1 Carbohydrate metabolism
 It regulates the blood glucose level by converting excess glucose to glycogen, which is stored in
the liver, or converting the stored glycogen to glucose, which is released into the blood.
 It is the main site for storage of glycogen.
2 Lipid metabolism
 It converts excess carbohydrates and amino acids into lipids.
3 Amino acid metabolism
 It breaks down excess amino acids through deamination.

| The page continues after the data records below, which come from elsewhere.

Lemma sweep_one_ok keep stats s id f :
  chunk_files s !! id = Some f →
  ∃ s' stats', sweep_one fails keep stats id (size_of f) s = (s', Ok stats') ∧ swept keep s s' ∧
    (∀ id', id' ≠ id → chunk_files s' !! id' = chunk_files s !! id') ∧
    disk_bytes s' - disk_bytes s = kept_bytes stats' - kept_bytes stats - size_of f ∧
    (chunk_files s' !! id = None ∨ id ∈ keep ∨ failed_removals stats' = failed_removals stats + 1) ∧
    failed_removals stats ≤ failed_removals stats' ∧ disk_bytes s' ≤ disk_bytes s.
Proof.
  intros Hf. unfold sweep_one. destruct (bool_decide_reflect (id ∈ keep)) as [Hk | Hk].
  - eexists _, _. split; [done |]. cbn [fst kept_bytes failed_removals].
    split; [apply swept_refl |]. split; [done |]. split; [clear Hk; cbn -[size_of]; lia |]. split; [by right; left | clear Hk; cbn; lia].
  - unfold mbind, SE_bind, attempt. cbn -[size_of].
    assert (∀ id', id' ∈ keep → id' ≠ id) as Hne by (by intros id' ? ->). clear Hk. destruct (fails (calls s)); cbn -[size_of].
    + eexists _, _. split; [done |]. cbn -[size_of]. split; [by split |]. split; [done |]. split; [unfold disk_bytes; cbn -[size_of]; lia |].
      split; [by right; right | unfold disk_bytes; cbn; lia].
    + eexists _, _. split; [done |]. cbn -[size_of]. split; [split; cbn |]; [| | done |].
      * by intros id' f' [_ ?]%lookup_delete_Some.
      * intros id' Hid'. rewrite lookup_delete_ne; [done |]. by apply not_eq_sym, Hne.
      * clear Hne. assert (∀ s', chunk_files s' = delete id (chunk_files s) → disk_bytes s' = disk_bytes s - size_of f) as Hd.
        { intros s' E. rewrite (disk_delete s s' id E), Hf. done. }
        split; [intros id' ?; by rewrite lookup_delete_ne |]. rewrite !Hd by done.
        split; [lia |]. split; [left; apply lookup_delete_eq |]. unfold size_of. lia.
Qed.

(** A sweep, over files that are all there. *)
Lemma sweep_ok keep found stats s :
  NoDup found.*1 → (∀ id f, (id, f) ∈ found → chunk_files s !! id = Some f) →
  let '(s', r) := sweep fails keep stats found s in
  swept keep s s' ∧ (∀ id, id ∉ found.*1 → chunk_files s' !! id = chunk_files s !! id) ∧
  disk_bytes s' ≤ disk_bytes s ∧
  match r with
  | Ok stats' =>
      disk_bytes s' - disk_bytes s = kept_bytes stats' - kept_bytes stats - sum_Z (size_of <$> found.*2) ∧
      failed_removals stats ≤ failed_removals stats' ∧
      (failed_removals stats' = failed_removals stats → ∀ id f, (id, f) ∈ found → id ∈ keep ∨ chunk_files s' !! id = None)
  | Err _ => True
  end.
Proof.
  revert stats s. induction found as [| [id f] found IH]; intros stats s Hnd Hin; cbn [sweep].
  { cbn. split; [apply swept_refl |]. split; [done |]. split; [done |]. split; [change (sum_Z _) with 0; lia |]. split; [lia |]. intros _ id f Hx. by apply not_elem_of_nil in Hx. }
  unfold mbind at 1, SE_bind at 1, io, mbind at 1, SE_bind at 1, attempt. set (s0 := s <| calls := S (calls s) |>).
  assert (swept keep s s0) as Hs0 by (by split). destruct (fails (calls s)); cbn [negb].
  { split; [done |]. split; [done |]. by split. }
  unfold mret at 1, SE_ret at 1. cbv iota.
  apply NoDup_cons in Hnd as [Hnot Hnd]. cbn [fmap list_fmap fst] in Hnot.
  assert (chunk_files s !! id = Some f) as Hf by (apply Hin; by left).
  destruct (sweep_one_ok keep stats s0 id f Hf) as (s1 & stats1 & E1 & Hs1 & Hother & Hdisk & Hgone & Hmono & Hless).
  unfold mbind at 1, SE_bind at 1. rewrite E1.
  assert (∀ id' f', (id', f') ∈ found → chunk_files s1 !! id' = Some f') as Hin1.
  { intros id' f' Hx. rewrite Hother; [apply Hin; by right |]. intros ->. destruct Hnot. apply list_elem_of_fmap. by exists (id, f'). }
  specialize (IH stats1 s1 Hnd Hin1). destruct (sweep fails keep stats1 found s1) as [s' r].
  destruct IH as (Hs' & Hout & Hle & Hr). change (disk_bytes s0) with (disk_bytes s) in Hdisk, Hless.
  split; [by eapply swept_trans; [eapply swept_trans |] |].
  split. { intros id' Hx. cbn in Hx. rewrite not_elem_of_cons in Hx. destruct Hx. by rewrite Hout, Hother. }
  split; [lia |]. destruct r as [stats' | e]; [| done].
  destruct Hr as (Hd & Hm & Hz). cbn [fmap list_fmap snd]. rewrite sum_Z_cons. split; [lia |]. split; [lia |].
  intros Hz0 id' f' [[= -> ->] | Hx]%elem_of_cons; [| apply (Hz ltac:(lia) id' f' Hx)].
  destruct Hgone as [Hg | [Hg | Hg]]; [right; by rewrite Hout | by left | lia].
Qed.
(** A saved manifest that can be read back. *)
Definition reads_to (id : ManifestId) (bytes : list Z) (m : Manifest) : Prop :=
  Z.of_nat (length bytes) ≤ MAX_MANIFEST_LEN ∧ from_bytes blake3 Fs bytes = Ok m ∧ Manifest.id m = id.
Definition saved (record : StoreRecord) (s : Store) (m : Manifest) : Prop :=
  ∃ bytes, records record s !! Manifest.id m = Some bytes ∧ reads_to (Manifest.id m) bytes m.

Lemma reads_to_det id bytes m m' : reads_to id bytes m → reads_to id bytes m' → m = m'.
Proof. intros (_ & E & _) (_ & E' & _). congruence. Qed.

Lemma io_cases s : ∃ r, io fails s = (s <| calls := S (calls s) |>, r) ∧ (r = Ok tt ∨ r = Err StoreIo).
Proof. unfold io, mbind, SE_bind, attempt. destruct (fails (calls s)); cbn; eexists; split; try done; [by right | by left]. Qed.
(* ===== verification/Whole.v ===== *)
(** A chunk store keeps its snapshots whole ([crates/tpf3mp-snapshot/src/store.rs],
    [sink.rs]): whatever is done with the store, every snapshot it retains has all its
    chunks, and stays until it is released.

    [kept] is a snapshot that is retained and can be read, [complete] says that all of
    them have their chunks, and [calm] is what every operation that neither retains
    nor starts or ends a transfer does to a store. *)
From S2P Require Import Prelude Proto Manifest Store Sink StoreInv StoreSpec.
Local Open Scope Z_scope.

Section whole.
Context (blake3 : list Z → Z) (Fs : Fields) (Zs : Zstd).
Context (config : StoreConfig) (fails : nat → bool) (named : string → bool).
Hypothesis bound_range : max_bytes config < u64_max.
Hypothesis zstd : zstd_law Zs.
Hypothesis fields : FieldsLaws Fs.
Hypothesis blake3_digest : ∀ bytes, is_digest (blake3 bytes).

Abbreviation good := (good blake3 Zs config).
Abbreviation saved := (saved blake3 Fs).
Abbreviation reads_to := (reads_to blake3 Fs).
Abbreviation ready := (ready blake3 Zs).

Definition present (s : Store) (id : ChunkId) : Prop := is_Some (chunk_files s !! id).
Definition complete (s : Store) : Prop := ∀ m e, saved RecordRoot s m → e ∈ chunks m → present s (entry_id e).
Definition kept (s : Store) (id : ManifestId) : Prop := ∃ m, Manifest.id m = id ∧ saved RecordRoot s m.

(** * Steps that take no chunk *)
Record mild (s s' : Store) : Prop := {
  mi_chunks : ∀ id, present s id → present s' id;
  mi_records : roots s' = roots s ∧ pending s' = pending s;
  mi_open : open_sinks s' = open_sinks s;
  mi_files : files s' = files s;
}.

#[local] Instance mild_preorder : PreOrder mild.
Proof.
  split; [by intros s; split |]. intros s1 s2 s3 [A1 (A2 & A3) A4 A5] [B1 (B2 & B3) B4 B5].
  split; [auto | by rewrite B2, B3 | by rewrite B4 | by rewrite B5].
Qed.
(* ===== verification/Vault.v ===== *)
(** Snapshots in use: the server's ([crates/tpf3mp-server/src/snapshots.rs]), shared by
    its rooms and connections, and a player's ([crates/tpf3mp-agent/src/transfer.rs]).

    [Snapshots] counts holds over an abstract store; a [Vault] is the same counts over
    the chunk store itself, with whatever transfers are open.  Every operation of the
    store may fail; what the code logs and goes on from, goes on. *)
From S2P Require Import Prelude Proto Manifest Store Sink StoreInv StoreSpec Whole.
From S2P Require Snapshots.
Local Open Scope Z_scope.

(** * The server *)
Record SnapshotConfig := MkSnapshotConfig { snapshot_bytes : Z; every : Duration; min_gap : Duration }.

Definition SnapshotConfig_new : SnapshotConfig := MkSnapshotConfig (Z.shiftl 64 30) (from_secs 600) (from_secs 60).

(** What [Snapshots::open] makes of it: frames are compressed again, and no gap is
    longer than the time between saves. *)
Definition store_config (c : SnapshotConfig) : StoreConfig := MkStoreConfig (snapshot_bytes c) true.
Definition save_gap (c : SnapshotConfig) : Duration := Z.min (min_gap c) (every c).
Lemma recovered d path bytes r : recover_log d path bytes = Ok (Some r) →
  path.1 = room_text (room_id r) ∧ (∃ l, room_log r = Some l ∧ file l = log_left path bytes) ∧
  ∀ id, id ∈ held_snapshots r →
    ∃ p mf, read_pointer d (room_id r) = Some p ∧ store_manifest (ptr_snapshot p) = Some mf ∧ manifest_id mf = id.
Proof.
  unfold recover_log, recover, log_left.
  destruct (read_start crc (io_calls (io_of path)) bytes (stem_is path) menu) as [[[reader start] fresh]|] eqn:Hread; cbn [result_bind]; [|done].
  destruct (replay_start start fresh _) as [s0|] eqn:H0; cbn [result_bind]; [|done].
  destruct (replay _ _ _ _ _ _ _) as [[[[rd s] based] index]|] eqn:Hrep; cbn [result_bind]; [|done].
  destruct (negb based); [done|]. unfold rebuild.
  assert (Hsaves : saves (rp_game s) = Saves_default).
  { rewrite (replay_saves _ _ _ _ _ _ _ _ _ _ _ Hrep). by eapply replay_start_saves. }
  change (seated ((rp_game s) <| pacer := _ |>)) with (seated (rp_game s)).
  destruct (seated (rp_game s)) as [|first rest] eqn:Hseated; cbn [fmap list_fmap].
  { by destruct (map_err _ _). }
  rewrite (bool_decide_eq_false_2 (first :: rest = [])) by done.
  set (g := if _ && _ then _ else _).
  destruct (into_log (lc_into _) rd) as [kept_bytes [l|]]; cbn [map_err snd result_bind]; [|done].
  assert (Hg : next_turn g = next_turn (rp_game s) ∧ next_event g = next_event (rp_game s) ∧
    sealed_through g = sealed_through (rp_game s) ∧ histories g = histories (rp_game s)) by (unfold g; by destruct (_ && _)).
  set (m1 := Start _). set (m2 := Start _).
  assert (m1 = m2) as <-.
  { destruct Hg as (E1 & E2 & E3 & E4). unfold m1, m2, turn_start, begin_history. cbn. by rewrite E1, E2, E3, E4. }
  destruct (encode_frame m1 TURN_MAX_FRAME) as [frame|]; cbn [map_err result_bind]; [|done].
  destruct (append_record crc _ l frame) as [l' appended]. destruct (map_err RecoverIo appended); cbn [result_bind]; [|done].
  intros [= <-]. cbn [room_id room_log fst]. split; [by eapply read_start_stem|]. split; [by eexists|].
  intros id Hid. unfold held_snapshots in Hid. cbn [phase] in Hid.
  change (saves (begin_history g _)) with (saves g) in Hid. unfold g in Hid. clear -Hid Hsaves.
  destruct (_ && _); cbn in Hid; rewrite Hsaves in Hid; cbn in Hid; [|by apply not_elem_of_nil in Hid].
  unfold held, kept in Hid. cbn in Hid. unfold recover_snapshot, pointer_of in Hid.
  destruct (io_pointer_read _); cbn in Hid; [|by apply not_elem_of_nil in Hid].
  destruct (read_pointer d (sr_id start)) as [p|] eqn:Hp; cbn in Hid; [|by apply not_elem_of_nil in Hid].
  destruct (store_manifest (ptr_snapshot p)) as [mf|] eqn:Hm; cbn in Hid; [|by apply not_elem_of_nil in Hid].
  destruct (stream_from_save _ _); cbn in Hid; [|by apply not_elem_of_nil in Hid].
  apply list_elem_of_singleton in Hid as ->. by exists p, mf.
Qed.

 It synthesizes (essential / non-essential) amino acids and converts some amino acids into other
amino acids.
4 Breakdown of old red blood cells and storage of iron
5 Storage of lipid-soluble vitamins and production of vitamin A from carotene.
6 Production of bile
7 Detoxification (解毒)

6.7 Egestion (Book 1A, p. 6-35)

 In the large intestine, the undigested and unabsorbed materials form the faeces.
 Faeces contain dietary fibre, bacteria, secretions from the alimentary canal, dead cells from the
intestinal wall and a small amount of water. They are brown in colour because of the presence of
bile pigments.
 Faeces are temporarily stored in the rectum.
 Faeces are expelled from the body by defaecation (排糞).